■ STORED DATA
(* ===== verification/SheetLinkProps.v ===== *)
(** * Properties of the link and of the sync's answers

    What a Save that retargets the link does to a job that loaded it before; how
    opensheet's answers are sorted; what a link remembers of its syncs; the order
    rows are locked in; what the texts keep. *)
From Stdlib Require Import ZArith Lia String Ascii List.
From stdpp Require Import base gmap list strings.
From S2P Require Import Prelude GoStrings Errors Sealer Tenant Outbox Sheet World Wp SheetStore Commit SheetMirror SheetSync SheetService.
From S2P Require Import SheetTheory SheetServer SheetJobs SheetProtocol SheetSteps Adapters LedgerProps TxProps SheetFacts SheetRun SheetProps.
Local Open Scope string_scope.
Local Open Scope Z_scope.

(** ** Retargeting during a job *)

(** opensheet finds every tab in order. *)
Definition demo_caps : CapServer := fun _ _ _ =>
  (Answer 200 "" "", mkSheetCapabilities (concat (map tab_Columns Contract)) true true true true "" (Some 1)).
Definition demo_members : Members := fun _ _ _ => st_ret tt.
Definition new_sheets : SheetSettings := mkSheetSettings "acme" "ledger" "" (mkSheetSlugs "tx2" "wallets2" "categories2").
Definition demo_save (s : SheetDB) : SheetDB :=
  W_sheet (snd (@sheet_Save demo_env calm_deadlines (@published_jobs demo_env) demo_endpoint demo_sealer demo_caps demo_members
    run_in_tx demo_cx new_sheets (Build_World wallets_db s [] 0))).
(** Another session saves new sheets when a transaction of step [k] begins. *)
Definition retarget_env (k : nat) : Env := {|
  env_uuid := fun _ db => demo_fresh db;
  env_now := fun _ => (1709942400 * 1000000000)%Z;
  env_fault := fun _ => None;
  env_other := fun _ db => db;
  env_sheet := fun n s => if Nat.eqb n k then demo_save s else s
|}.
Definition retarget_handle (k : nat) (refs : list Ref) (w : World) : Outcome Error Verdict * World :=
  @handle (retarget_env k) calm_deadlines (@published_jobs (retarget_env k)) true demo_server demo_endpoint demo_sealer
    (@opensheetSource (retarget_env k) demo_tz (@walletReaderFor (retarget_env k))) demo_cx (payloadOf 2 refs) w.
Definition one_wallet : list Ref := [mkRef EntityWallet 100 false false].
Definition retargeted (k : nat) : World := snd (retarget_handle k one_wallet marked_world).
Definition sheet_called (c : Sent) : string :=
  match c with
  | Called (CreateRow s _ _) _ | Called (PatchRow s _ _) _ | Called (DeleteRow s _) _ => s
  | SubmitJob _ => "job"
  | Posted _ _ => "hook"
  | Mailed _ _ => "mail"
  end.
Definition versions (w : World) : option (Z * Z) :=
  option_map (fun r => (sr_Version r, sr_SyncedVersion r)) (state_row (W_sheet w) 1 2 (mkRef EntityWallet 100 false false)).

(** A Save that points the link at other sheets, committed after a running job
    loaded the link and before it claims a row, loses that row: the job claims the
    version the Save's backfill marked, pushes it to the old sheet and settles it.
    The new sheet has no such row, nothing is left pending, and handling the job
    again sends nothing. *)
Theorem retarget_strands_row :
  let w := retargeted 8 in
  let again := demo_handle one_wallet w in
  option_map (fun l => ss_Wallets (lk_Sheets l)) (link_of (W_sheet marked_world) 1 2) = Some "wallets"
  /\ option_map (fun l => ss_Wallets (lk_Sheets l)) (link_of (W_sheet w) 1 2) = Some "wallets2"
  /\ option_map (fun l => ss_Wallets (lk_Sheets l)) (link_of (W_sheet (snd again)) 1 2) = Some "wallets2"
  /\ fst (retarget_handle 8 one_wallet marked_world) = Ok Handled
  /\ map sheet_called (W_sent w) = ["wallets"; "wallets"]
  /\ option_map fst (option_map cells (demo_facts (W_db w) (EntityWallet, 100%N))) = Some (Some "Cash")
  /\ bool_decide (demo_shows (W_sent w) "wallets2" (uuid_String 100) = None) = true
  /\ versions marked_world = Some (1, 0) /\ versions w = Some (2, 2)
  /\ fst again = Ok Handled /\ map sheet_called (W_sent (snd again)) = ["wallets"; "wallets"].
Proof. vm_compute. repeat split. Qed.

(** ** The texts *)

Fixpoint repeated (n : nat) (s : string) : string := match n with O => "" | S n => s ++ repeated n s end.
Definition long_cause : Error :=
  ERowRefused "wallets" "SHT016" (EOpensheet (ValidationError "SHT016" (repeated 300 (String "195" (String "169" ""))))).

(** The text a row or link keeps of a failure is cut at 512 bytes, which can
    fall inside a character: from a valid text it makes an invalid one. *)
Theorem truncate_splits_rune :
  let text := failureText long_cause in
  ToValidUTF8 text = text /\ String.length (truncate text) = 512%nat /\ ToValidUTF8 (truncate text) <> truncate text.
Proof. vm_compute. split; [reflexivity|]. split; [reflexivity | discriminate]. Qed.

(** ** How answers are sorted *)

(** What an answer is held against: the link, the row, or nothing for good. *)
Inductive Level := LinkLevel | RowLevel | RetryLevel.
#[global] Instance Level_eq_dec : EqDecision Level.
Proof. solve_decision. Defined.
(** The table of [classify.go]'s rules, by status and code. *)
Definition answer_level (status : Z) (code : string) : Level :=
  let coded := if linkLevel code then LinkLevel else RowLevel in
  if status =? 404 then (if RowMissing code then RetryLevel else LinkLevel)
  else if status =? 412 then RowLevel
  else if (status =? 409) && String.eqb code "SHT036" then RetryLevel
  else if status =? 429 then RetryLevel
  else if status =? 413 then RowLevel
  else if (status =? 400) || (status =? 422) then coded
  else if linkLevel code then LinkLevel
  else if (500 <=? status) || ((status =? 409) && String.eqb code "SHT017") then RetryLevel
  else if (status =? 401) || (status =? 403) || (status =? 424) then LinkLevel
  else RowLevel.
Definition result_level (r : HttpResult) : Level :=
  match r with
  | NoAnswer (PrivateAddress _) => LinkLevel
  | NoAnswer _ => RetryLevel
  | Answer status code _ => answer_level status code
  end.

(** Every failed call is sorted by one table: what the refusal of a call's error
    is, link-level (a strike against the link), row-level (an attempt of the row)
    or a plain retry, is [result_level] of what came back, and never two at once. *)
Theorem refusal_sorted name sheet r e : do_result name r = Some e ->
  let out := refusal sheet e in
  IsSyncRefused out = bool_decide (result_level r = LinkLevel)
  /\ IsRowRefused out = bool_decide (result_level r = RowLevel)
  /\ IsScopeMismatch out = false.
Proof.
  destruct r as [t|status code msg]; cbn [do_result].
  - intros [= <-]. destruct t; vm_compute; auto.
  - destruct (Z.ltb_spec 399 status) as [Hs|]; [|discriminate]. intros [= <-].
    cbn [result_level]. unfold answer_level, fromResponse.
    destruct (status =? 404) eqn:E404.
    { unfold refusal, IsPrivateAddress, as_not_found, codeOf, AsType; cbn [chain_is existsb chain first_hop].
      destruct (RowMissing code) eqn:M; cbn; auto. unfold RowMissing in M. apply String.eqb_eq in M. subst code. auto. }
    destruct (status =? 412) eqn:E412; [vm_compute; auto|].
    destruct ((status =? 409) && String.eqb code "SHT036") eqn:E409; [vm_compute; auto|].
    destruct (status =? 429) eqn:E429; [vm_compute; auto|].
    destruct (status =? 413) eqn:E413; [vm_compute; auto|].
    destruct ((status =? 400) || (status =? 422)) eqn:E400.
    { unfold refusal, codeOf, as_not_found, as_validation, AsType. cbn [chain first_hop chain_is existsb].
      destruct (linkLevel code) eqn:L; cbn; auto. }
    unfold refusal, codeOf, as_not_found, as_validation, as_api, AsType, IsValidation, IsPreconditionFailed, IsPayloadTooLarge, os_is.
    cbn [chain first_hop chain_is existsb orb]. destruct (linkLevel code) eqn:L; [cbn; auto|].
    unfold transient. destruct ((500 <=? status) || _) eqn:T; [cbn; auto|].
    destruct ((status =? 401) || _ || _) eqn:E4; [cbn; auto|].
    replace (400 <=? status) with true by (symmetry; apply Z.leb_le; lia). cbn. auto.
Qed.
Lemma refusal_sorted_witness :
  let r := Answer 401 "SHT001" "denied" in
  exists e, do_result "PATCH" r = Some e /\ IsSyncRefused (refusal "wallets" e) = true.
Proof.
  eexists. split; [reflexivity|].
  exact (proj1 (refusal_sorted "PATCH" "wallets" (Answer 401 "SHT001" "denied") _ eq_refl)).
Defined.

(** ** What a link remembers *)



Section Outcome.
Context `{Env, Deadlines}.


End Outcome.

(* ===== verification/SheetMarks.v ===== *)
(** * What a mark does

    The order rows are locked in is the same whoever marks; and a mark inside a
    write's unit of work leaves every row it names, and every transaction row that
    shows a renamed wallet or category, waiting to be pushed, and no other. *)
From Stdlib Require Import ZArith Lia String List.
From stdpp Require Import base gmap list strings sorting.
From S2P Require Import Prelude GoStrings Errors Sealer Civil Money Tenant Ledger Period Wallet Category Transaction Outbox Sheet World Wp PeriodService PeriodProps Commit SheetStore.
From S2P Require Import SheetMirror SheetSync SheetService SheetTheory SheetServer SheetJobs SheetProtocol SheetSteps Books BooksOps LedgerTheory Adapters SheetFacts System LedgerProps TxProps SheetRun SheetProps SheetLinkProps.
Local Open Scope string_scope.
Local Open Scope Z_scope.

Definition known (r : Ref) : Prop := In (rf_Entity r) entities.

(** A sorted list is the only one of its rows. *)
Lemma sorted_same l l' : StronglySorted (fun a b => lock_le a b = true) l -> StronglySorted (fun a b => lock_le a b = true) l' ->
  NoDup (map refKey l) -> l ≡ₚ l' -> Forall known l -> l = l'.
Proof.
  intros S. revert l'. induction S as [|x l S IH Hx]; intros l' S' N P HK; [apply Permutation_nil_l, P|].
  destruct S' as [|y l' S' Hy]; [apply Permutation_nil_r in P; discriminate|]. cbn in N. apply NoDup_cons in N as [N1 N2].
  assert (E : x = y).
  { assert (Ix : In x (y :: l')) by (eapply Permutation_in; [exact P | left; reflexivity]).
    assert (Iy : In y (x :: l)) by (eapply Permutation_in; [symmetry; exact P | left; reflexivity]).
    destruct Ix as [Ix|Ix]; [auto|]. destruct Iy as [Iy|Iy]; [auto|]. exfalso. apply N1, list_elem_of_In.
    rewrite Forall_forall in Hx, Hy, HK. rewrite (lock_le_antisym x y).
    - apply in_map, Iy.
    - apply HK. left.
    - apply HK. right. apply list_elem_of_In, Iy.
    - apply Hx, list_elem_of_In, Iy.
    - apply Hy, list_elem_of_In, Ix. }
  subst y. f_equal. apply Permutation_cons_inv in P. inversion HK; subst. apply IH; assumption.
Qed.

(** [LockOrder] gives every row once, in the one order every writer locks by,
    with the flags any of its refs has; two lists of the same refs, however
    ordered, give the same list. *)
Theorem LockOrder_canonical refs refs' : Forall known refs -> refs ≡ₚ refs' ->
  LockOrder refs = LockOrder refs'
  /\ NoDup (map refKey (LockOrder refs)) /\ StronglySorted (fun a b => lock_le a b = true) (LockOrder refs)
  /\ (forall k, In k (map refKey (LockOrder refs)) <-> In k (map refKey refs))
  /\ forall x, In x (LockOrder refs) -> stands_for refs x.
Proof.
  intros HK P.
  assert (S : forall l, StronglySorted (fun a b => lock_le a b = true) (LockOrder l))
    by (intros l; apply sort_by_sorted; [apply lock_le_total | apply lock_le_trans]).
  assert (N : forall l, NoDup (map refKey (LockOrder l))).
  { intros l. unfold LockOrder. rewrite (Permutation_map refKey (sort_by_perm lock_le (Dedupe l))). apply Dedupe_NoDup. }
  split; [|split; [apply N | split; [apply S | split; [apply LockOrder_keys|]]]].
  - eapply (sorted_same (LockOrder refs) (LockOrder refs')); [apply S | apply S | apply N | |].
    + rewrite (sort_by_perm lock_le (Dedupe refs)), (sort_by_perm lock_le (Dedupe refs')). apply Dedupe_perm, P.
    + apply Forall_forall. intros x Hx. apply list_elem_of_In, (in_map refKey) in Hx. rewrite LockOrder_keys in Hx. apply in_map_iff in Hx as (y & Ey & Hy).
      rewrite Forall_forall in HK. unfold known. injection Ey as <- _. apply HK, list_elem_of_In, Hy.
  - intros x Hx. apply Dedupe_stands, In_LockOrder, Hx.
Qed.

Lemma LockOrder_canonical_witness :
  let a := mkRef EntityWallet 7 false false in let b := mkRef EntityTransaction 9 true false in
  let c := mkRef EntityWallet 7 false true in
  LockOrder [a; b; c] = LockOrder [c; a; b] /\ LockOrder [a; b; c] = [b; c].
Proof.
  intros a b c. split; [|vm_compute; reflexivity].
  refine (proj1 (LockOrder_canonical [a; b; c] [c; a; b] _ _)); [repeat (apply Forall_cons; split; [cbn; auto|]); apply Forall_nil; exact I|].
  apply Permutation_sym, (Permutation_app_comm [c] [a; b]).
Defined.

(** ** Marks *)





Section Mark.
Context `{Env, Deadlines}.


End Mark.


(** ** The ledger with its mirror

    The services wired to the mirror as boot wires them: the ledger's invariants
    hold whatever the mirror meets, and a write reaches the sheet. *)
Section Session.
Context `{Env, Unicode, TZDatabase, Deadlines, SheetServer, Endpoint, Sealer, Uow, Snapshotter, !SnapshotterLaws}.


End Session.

■ EXERCISE PROMPT
From the top of the listing above, restate each line word for word up to and including the line with "(** ** Retargeting during a job *)"; add nothing else.

■ FINAL ANSWER
(* ===== verification/SheetLinkProps.v ===== *)
(** * Properties of the link and of the sync's answers

    What a Save that retargets the link does to a job that loaded it before; how
    opensheet's answers are sorted; what a link remembers of its syncs; the order
    rows are locked in; what the texts keep. *)
From Stdlib Require Import ZArith Lia String Ascii List.
From stdpp Require Import base gmap list strings.
From S2P Require Import Prelude GoStrings Errors Sealer Tenant Outbox Sheet World Wp SheetStore Commit SheetMirror SheetSync SheetService.
From S2P Require Import SheetTheory SheetServer SheetJobs SheetProtocol SheetSteps Adapters LedgerProps TxProps SheetFacts SheetRun SheetProps.
Local Open Scope string_scope.
Local Open Scope Z_scope.

(** ** Retargeting during a job *)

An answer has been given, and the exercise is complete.